The Capital Markets Authority (CMA) has ordered fund managers and stockbrokers who have been managing billions of shillings for wealthy clients at a fee to get out of the business, leaving it exclusively in the hands of commercial banks.

The CMA, in a circular copied to the Kenya Association of Stockbrokers and Investment Banks (KASIB), the Fund Managers Association (FMA) and the Central Bank of Kenya (CBK), barred fund managers and stockbrokers from offering cash management services to clients, terming the services illegal.

The regulator says provision of the service is excluded from the ambit of the Capital Markets Act and therefore constitutes “an unregulated activity.”

Analysts, however, insisted that the existing situation is typical of what happens when innovation runs ahead of regulation.

Fund managers currently manage assets in excess of Sh800 billion, most of it under pension while the rest is in the form of cash from wealthy clients seeking high returns.

They only determine allocation of assets to various sectors but do not hold cash for pension schemes, as this is held mainly by commercial banks as the custodians. They, however, directly control cash belonging to wealthy clients.

The CMA circular signals an ongoing struggle between commercial banks’ treasury departments and other intermediaries to control cash from wealthy clients.

Only last year, banks were allowed to start trading bonds directly, rather than go through brokers — a move that the brokers did not take lying down.

READ: Brokers lose battle for lucrative bonds market to banks

Following the signing into law of a Bill restricting interest rates, commercial banks are now under pressure to keep making the high returns they have traditionally enjoyed from their cash management business regardless of its source.

“The authority notes the increase in cash management services and products being arranged and facilitated by various capital market intermediaries,” CMA chief executive Paul Muthaura says in a circular dated August 22, adding that the provision of the service constitutes an unregulated activity.

The regulator has cited sections of the Banking Act that place the regulation and licensing of such products in the hands of the CBK and warned those engaged in the service that they risk losing their licences.

A financial expert based in Nairobi said he suspected that the pressure was coming from commercial banks, noting that the practice whereby fund managers and brokers profit from managing clients’ cash has been happening for many years and had not been termed illegal until now.

“What the regulator wants is to have only commercial banks control this business. It is big business and banks’ treasury departments do not want to share it with other intermediaries,” said a Nairobi-based financial adviser.

Fund managers, who have been aggressively marketing cash management services to high-net-worth individuals, now face the prospect of losing revenue from the products.

In the case of stockbrokers, the financial results currently being released show a good number are performing badly and some have made losses.

Mr Muthaura says consultations between the authority and the CBK had backed the clarification that, in accordance with the interpretation Banking Act and Microfinance Act, products and services with respect to cash management services would be deemed to constitute banking or microfinance business.

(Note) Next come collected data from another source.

(** * ChromeVolumeControl: the background coordinator (background.ts)

    A shallow embedding of the background script of the extension: the
    validators, the two volume mappings, the per-tab delivery queue with
    its retry sweep, the tab lifecycle listeners and the message router,
    followed by the properties of the specification that concern them.

    Modelling conventions.
    - A JavaScript number is a [jsnum]: NaN, the two infinities, or a
      finite value kept as a canonical rational.  The script never does
      arithmetic on volumes or tab ids, it only compares and copies them,
      and comparison of doubles agrees with comparison of the rationals
      they denote.  Timestamps ([Date.now()]) and retry counters are
      integers and are kept in [Z].
    - A dynamically typed value ([any]) is a [jsval].
    - [TabVolumeData] objects are shared by reference between the two
      mappings, timers and local variables, and are mutated in place
      ([volumeData.hasAudio = ...], [volumeData.tabUrl = ...]).  They
      therefore live in a [heap] and the mappings hold locations.
    - Every function of the script is a computation in the monad [M]:
      it threads the module state and accumulates the calls made to the
      platform ([Effect]), in order.
    - A platform call that takes a callback is recorded as in flight
      ([Pending]); the callback runs in a later turn of the event loop,
      as a [Callback] event carrying what the platform passes to it. *)

From Stdlib Require Import QArith Qcanon ZArith Ascii String.
From stdpp Require Import gmap strings list fin_maps numbers.
From stdpp Require pretty.
(* ===== verification/_CoqProject ===== *)
-Q . S2P
Prelude.v
Database.v
Block.v
StateManager.v
HotTier.v
Config.v
ConfigFile.v
PersistenceService.v
ColdStorage.v
Core.v
Archiver.v
Persistence.v
ConcurrentWrites.v
ConcurrentStorage.v
Linearizability.v
Recovery.v
Pipeline.v
Publish.v
Ingest.v
Subscriber.v
LiveSession.v
Access.v
Backfill.v
Peering.v
BackfillLoop.v
Metrics.v
Accounting.v
StatePlugin.v
QueryTypes.v
QueryHandlers.v
QueryServices.v
QueryState.v
Plugins.v
Node.v
Startup.v
NodeRun.v
Fixtures.v
UnitTests.v
PluginTests.v
CoreTests.v
StorageTheorems.v
IngestTheorems.v
ServingTheorems.v
QueryTheorems.v
QueryTests.v
SystemTheorems.v
NodeTheorems.v
Lemma struct_round_trips `{!FormatLaws F} {T} (fs : list (Field T)) missing (P : T → Prop) :
  Lawful fs → Forall (λ f, round_trips (field_serde f) (λ x, ∃ t, P t ∧ field_get f t = x)) fs →
  round_trips (struct_serde fs missing) P.
Proof.
  intros HL Hfs t Ht. cbn.
  destruct (mapM_Ok (λ f, v ← serialize (field_serde f) (field_get f t); Ok (field_name f, v))
    (λ f e, e.1 = field_name f ∧ deserialize (field_serde f) e.2 = Ok (field_get f t)) fs)
    as (es & Ees & Hes).
  { apply (Forall_impl _ _ _ Hfs). intros f Hf. destruct (Hf (field_get f t)) as (v & E & D).
    { by exists t. }
    exists (field_name f, v). rewrite E. done. }
  assert (es.*1 = field_name <$> fs) as Hn.
  { clear -Hes. induction Hes as [|f e fs es [E _] _ IH]; [done|]. by rewrite !fmap_cons, E, IH. }
  destruct (struct_back es) as (v & l & Ev & El & Hp); [rewrite Hn; apply HL|].
  exists v. rewrite Ees. cbn. split; [done|]. rewrite El. cbn. apply visit_map_spec; [done|].
  assert (NoDup l.*1) as Hl by (rewrite Hp, Hn; apply HL).
  split_and!; [by apply NoDup_filter|set_solver|]. apply Forall_forall. intros f Hf.
  apply list_elem_of_lookup in Hf as [i Hi].
  destruct (Forall2_lookup_l _ _ _ _ _ Hes Hi) as ([k w] & Hw & Ek & D). cbn in Ek, D. subst k.
  unfold field_from. rewrite (elem_assoc (field_name f) w); [done..|].
  rewrite Hp. by eapply list_elem_of_lookup_2.
Qed.

(** A property of the struct that its default has and each decoded field keeps. *)
Lemma struct_decodes_into {T} (fs : list (Field T)) missing (P : T → Prop) : P missing →
  Forall (λ f, ∀ v x t, deserialize (field_serde f) v = Ok x → P t → P (field_set f x t)) fs →
  decodes_into (struct_serde fs missing) P.
Proof.
  intros Hm Hfs v t. cbn. intros (i & _ & H)%bind_Ok. destruct i as [l|l].
  - revert H. generalize (@nil string). revert missing Hm.
    induction l as [|[k w] l IH]; intros t0 Ht0 seen; cbn; [by intros [= <-]|].
    destruct (find_field fs k) as [f|] eqn:Ef; [|by apply IH].
    apply find_field_Some in Ef as [Hf _]. case_bool_decide; [done|].
    intros (x & Hx & H')%bind_Ok. eapply IH; [|exact H']. rewrite Forall_forall in Hfs.
    by eapply Hfs.
  - apply bind_Ok in H as ([t1 rest] & Hs & H). apply bind_Ok in H as (_ & _ & [= <-]).
    revert l missing Hm Hs. induction Hfs as [|f fs Hf _ IH]; intros [|w l] t0 Ht0; cbn;
      try by intros [= <- <-].
    intros (x & Hx & H')%bind_Ok. eapply IH; [|exact H']. by eapply Hf.
Qed.

Lemma bool_round_trips `{!FormatLaws F} P : round_trips serde_bool P.
Proof. intros b _. apply bool_back. Qed.

Lemma string_round_trips `{!FormatLaws F} P : round_trips serde_string P.
Proof. intros b _. apply string_back. Qed.

Lemma u64_round_trips `{!FormatLaws F} (P : Z → Prop) :
  (∀ x, P x → 0 ≤ x ≤ i64_MAX) → round_trips serde_u64 P.
Proof. intros HP x Hx. specialize (HP x Hx). apply unsigned_back; lia. Qed.

Lemma u16_round_trips `{!FormatLaws F} (P : Z → Prop) :
  (∀ x, P x → 0 ≤ x ≤ u16_MAX) → round_trips serde_u16 P.
Proof. intros HP x Hx. specialize (HP x Hx). apply unsigned_back; lia. Qed.

Lemma vec_round_trips `{!FormatLaws F} {A} (s : Serde A) P :
  round_trips s (λ _, True) → round_trips (serde_vec s) P.
Proof.
  intros Hs l _. cbn.
  destruct (mapM_Ok (serialize s) (λ a v, deserialize s v = Ok a) l) as (vs & E & H).
  { apply Forall_true. intros a. by apply Hs. }
  rewrite E. cbn. destruct (seq_back vs) as (v & Ev & Dv). exists v. split; [done|].
  rewrite Dv. cbn. apply Forall2_mapM. by apply Forall2_flip in H.
Qed.

Lemma mode_round_trips `{!FormatLaws F} P : round_trips serde_BackfillMode P.
Proof.
  intros m _. cbn. destruct (variant_back (variant_name m)) as (v & E & D). exists v.
  split; [done|]. rewrite D. by destruct m.
Qed.

(** A mode is accepted under exactly the names of the source. *)
Lemma mode_decodes v m :
  deserialize serde_BackfillMode v = Ok m ↔
  ∃ n, de_variant v = Ok (n, Ok tt) ∧
    n ∈ match m with
        | GapFill => ["gap-fill"; "GapFill"; "gapFill"; "GAPFILL"]
        | Continuous => ["Continuous"; "continuous"; "CONTINUOUS"]
        end.
Proof.
  cbn. unfold variant_of. split.
  - intros ([n u] & -> & H)%bind_Ok. exists n.
    case_bool_decide; [|case_bool_decide; [|done]]; cbn in H; destruct u as [[]|]; cbn in H;
      by simplify_eq.
  - intros (n & -> & Hn). cbn. destruct m.
    + by rewrite bool_decide_true.
    + rewrite bool_decide_false; [by rewrite bool_decide_true|]. set_solver.
Qed.

(** ** Every struct of the configuration *)
Ltac all_fields := repeat (apply Forall_cons; split); try apply Forall_nil; try done.

Ltac lawful :=
  match goal with |- Lawful ?fs => let l := eval hnf in fs in change (Lawful l) end;
  constructor;
  [by apply (bool_decide_unpack _)
  |all_fields
  |all_fields; all_fields; intros Hne x t; first [reflexivity|by destruct Hne]
  |intros [] []; rewrite !Forall_cons; cbn; intuition congruence].

Lemma CoreConfig_lawful : Lawful CoreConfig_fields.
Proof. lawful. Qed.
Lemma ObservabilityConfig_lawful : Lawful ObservabilityConfig_fields.
Proof. lawful. Qed.
Lemma PersistenceServiceConfig_lawful : Lawful PersistenceServiceConfig_fields.
Proof. lawful. Qed.
Lemma StateManagementServiceConfig_lawful : Lawful StateManagementServiceConfig_fields.
Proof. lawful. Qed.
Lemma PublishServiceConfig_lawful : Lawful PublishServiceConfig_fields.
Proof. lawful. Qed.
Lemma SubscriberServiceConfig_lawful : Lawful SubscriberServiceConfig_fields.
Proof. lawful. Qed.
Lemma VerificationServiceConfig_lawful : Lawful VerificationServiceConfig_fields.
Proof. lawful. Qed.
Lemma BlockAccessServiceConfig_lawful : Lawful BlockAccessServiceConfig_fields.
Proof. lawful. Qed.
Lemma ServerStatusServiceConfig_lawful : Lawful ServerStatusServiceConfig_fields.
Proof. lawful. Qed.
Lemma QueryServiceConfig_lawful : Lawful QueryServiceConfig_fields.
Proof. lawful. Qed.
Lemma BackfillConfig_lawful : Lawful BackfillConfig_fields.
Proof. lawful. Qed.
Lemma PluginConfigs_lawful : Lawful PluginConfigs_fields.
Proof. lawful. Qed.
Lemma Config_lawful : Lawful Config_fields.
Proof. lawful. Qed.

(** The numbers of a configuration, and what it means that they lie below a bound. *)
Definition persistence_numbers (c : PersistenceServiceConfig) : list Z :=
  [hot_storage_block_count c; archive_batch_size c].
Definition publish_numbers (c : PublishServiceConfig) : list Z :=
  [publish_max_concurrent_streams c; persistence_ack_timeout_seconds c;
   stale_winner_timeout_seconds c; winner_cleanup_interval_seconds c;
   winner_cleanup_threshold_blocks c; max_message_size_bytes c; max_items_per_set c].
Definition subscriber_numbers (c : SubscriberServiceConfig) : list Z :=
  [subscriber_max_concurrent_streams c; session_timeout_seconds c; live_stream_queue_size c;
   max_future_block_lookahead c].
Definition backfill_numbers (c : BackfillConfig) : list Z :=
  [check_interval_seconds c; max_batch_size c].

Definition below (b : Z) (l : list Z) : Prop := Forall (λ x, 0 ≤ x ≤ b) l.

Definition core_in (b : Z) (c : CoreConfig) : Prop :=
  0 ≤ core_start_block_number c ≤ b ∧ 0 ≤ grpc_port c ≤ u16_MAX.
Definition plugins_below (b : Z) (c : PluginConfigs) : Prop :=
  below b (persistence_numbers (persistence_service c)) ∧
  below b (publish_numbers (publish_service c)) ∧
  below b (subscriber_numbers (subscriber_service c)) ∧
  below b (backfill_numbers (backfill c)).
Definition config_in (b : Z) (c : Config) : Prop :=
  core_in b (core c) ∧ plugins_below b (plugins c).

(** Splits what is known of the numbers of a struct. *)
Ltac below_inv :=
  unfold below, core_in, plugins_below, config_in, persistence_numbers, publish_numbers,
    subscriber_numbers, backfill_numbers in *;
  repeat match goal with
  | H : ∃ _, _ |- _ => destruct H as (? & ? & ?)
  | H : Forall _ (_ :: _) |- _ => apply Forall_cons in H as [? H]
  | H : _ ∧ _ |- _ => destruct H
  end.

Create HintDb serde.
#[local] Hint Resolve bool_round_trips string_round_trips mode_round_trips : serde.
#[local] Hint Extern 2 (round_trips serde_u64 _) =>
  apply u64_round_trips; intros; below_inv; subst; lia : serde.
#[local] Hint Extern 2 (round_trips serde_usize _) =>
  apply u64_round_trips; intros; below_inv; subst; lia : serde.
#[local] Hint Extern 2 (round_trips serde_u16 _) =>
  apply u16_round_trips; intros; below_inv; subst; lia : serde.
#[local] Hint Extern 2 (round_trips (serde_vec _) _) => apply vec_round_trips : serde.

Ltac round_trips_by lawful := apply (struct_round_trips _ _ _ lawful); all_fields; cbn; auto with serde.

Section back.
Context `{!FormatLaws F}.

Lemma round_trips_weaken {A} (s : Serde A) (P Q : A → Prop) :
  round_trips s P → (∀ a, Q a → P a) → round_trips s Q.
Proof. intros H HQ a Ha. by apply H, HQ. Qed.

Lemma core_back : round_trips serde_CoreConfig (core_in i64_MAX).
Proof. round_trips_by CoreConfig_lawful. Qed.
Lemma observability_back P : round_trips serde_ObservabilityConfig P.
Proof. round_trips_by ObservabilityConfig_lawful. Qed.
Lemma persistence_back :
  round_trips serde_PersistenceServiceConfig (λ c, below i64_MAX (persistence_numbers c)).
Proof. round_trips_by PersistenceServiceConfig_lawful. Qed.
Lemma state_management_back P : round_trips serde_StateManagementServiceConfig P.
Proof. round_trips_by StateManagementServiceConfig_lawful. Qed.
Lemma publish_back :
  round_trips serde_PublishServiceConfig (λ c, below i64_MAX (publish_numbers c)).
Proof. round_trips_by PublishServiceConfig_lawful. Qed.
Lemma subscriber_back :
  round_trips serde_SubscriberServiceConfig (λ c, below i64_MAX (subscriber_numbers c)).
Proof. round_trips_by SubscriberServiceConfig_lawful. Qed.
Lemma verification_back P : round_trips serde_VerificationServiceConfig P.
Proof. round_trips_by VerificationServiceConfig_lawful. Qed.
Lemma block_access_back P : round_trips serde_BlockAccessServiceConfig P.
Proof. round_trips_by BlockAccessServiceConfig_lawful. Qed.
Lemma server_status_back P : round_trips serde_ServerStatusServiceConfig P.
Proof. round_trips_by ServerStatusServiceConfig_lawful. Qed.
Lemma query_back P : round_trips serde_QueryServiceConfig P.
Proof. round_trips_by QueryServiceConfig_lawful. Qed.
Lemma backfill_back :
  round_trips serde_BackfillConfig (λ c, below i64_MAX (backfill_numbers c)).
Proof. round_trips_by BackfillConfig_lawful. Qed.

Lemma plugins_back : round_trips serde_PluginConfigs (plugins_below i64_MAX).
Proof.
  apply (struct_round_trips _ _ _ PluginConfigs_lawful). all_fields; cbn;
    first [by auto using observability_back, state_management_back, verification_back,
      block_access_back, server_status_back, query_back|idtac].
  - apply (round_trips_weaken _ _ _ persistence_back). by intros a (t & (? & ? & ? & ?) & <-).
  - apply (round_trips_weaken _ _ _ publish_back). by intros a (t & (? & ? & ? & ?) & <-).
  - apply (round_trips_weaken _ _ _ subscriber_back). by intros a (t & (? & ? & ? & ?) & <-).
  - apply (round_trips_weaken _ _ _ backfill_back). by intros a (t & (? & ? & ? & ?) & <-).
Qed.

Lemma config_back : round_trips serde_Config (config_in i64_MAX).
Proof.
  apply (struct_round_trips _ _ _ Config_lawful). all_fields; cbn.
  - apply (round_trips_weaken _ _ _ core_back). by intros a (t & [? ?] & <-).
  - apply (round_trips_weaken _ _ _ plugins_back). by intros a (t & [? ?] & <-).
Qed.
End back.

(** What is decoded has the types of the fields, whatever the input. *)
Ltac numbers := below_inv; cbn in *; repeat first [lia|cbn; lia|apply Forall_nil|apply Forall_cons|split].

Ltac in_range :=
  apply struct_decodes_into; [numbers|];
  all_fields; intros v x t Hx Ht; cbn in Hx |- *;
  try apply de_unsigned_range in Hx; numbers.

Section ranges.
Context `{!FormatLaws F}.

Lemma core_range : decodes_into serde_CoreConfig (core_in u64_MAX).
Proof. in_range. Qed.
Lemma persistence_range :
  decodes_into serde_PersistenceServiceConfig (λ c, below u64_MAX (persistence_numbers c)).
Proof. in_range. Qed.
Lemma publish_range :
  decodes_into serde_PublishServiceConfig (λ c, below u64_MAX (publish_numbers c)).
Proof. in_range. Qed.
Lemma subscriber_range :
  decodes_into serde_SubscriberServiceConfig (λ c, below u64_MAX (subscriber_numbers c)).
Proof. in_range. Qed.
Lemma backfill_range :
  decodes_into serde_BackfillConfig (λ c, below u64_MAX (backfill_numbers c)).
Proof. in_range. Qed.

Lemma plugins_range : decodes_into serde_PluginConfigs (plugins_below u64_MAX).
Proof.
  apply struct_decodes_into.
  { numbers. }
  all_fields; intros v x t Hx (H1 & H2 & H3 & H4); split_and!; cbn; try done.
  - by eapply persistence_range.
  - by eapply publish_range.
  - by eapply subscriber_range.
  - by eapply backfill_range.
Qed.

Lemma config_range : decodes_into serde_Config (config_in u64_MAX).
Proof.
  apply struct_decodes_into.
  { numbers. }
  all_fields; intros v x t Hx [H1 H2]; split; cbn; try done.
  - by eapply core_range.
  - by eapply plugins_range.
Qed.
End ranges.
End serde_theory.

(** ** TOML values: the variants of [toml::Value], with numbers that are not integers
    and dates as their text.  As a format they are read strictly, without conversions
    between their kinds, and a table keeps the order of its entries. *)
Inductive Value :=
| VString (s : string)
| VInteger (x : Z)
| VFloat (text : string)
| VBoolean (b : bool)
| VDatetime (text : string)
| VArray (l : list Value)
| VTable (l : list (string * Value)).

Definition wrong {A} (expected : string) : res A := Err (FormatError ("expected " +:+ expected)).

The CMA chief executive said the decision had been taken to “protect investors”, adding that such services had been on the rise among the intermediaries despite comprising unregulated activity.

The FMA, an umbrella body representing 11 fund managers, welcomed the decree, saying members are bound by the regulations to comply.

“The decision by CMA has been made in the interest of upholding integrity and so it is welcome,” FMA chairman Stephen Muriu said. KASIB chief executive Willie Njoroge did not return calls or answer messages left on his voice mail by the time of going to press.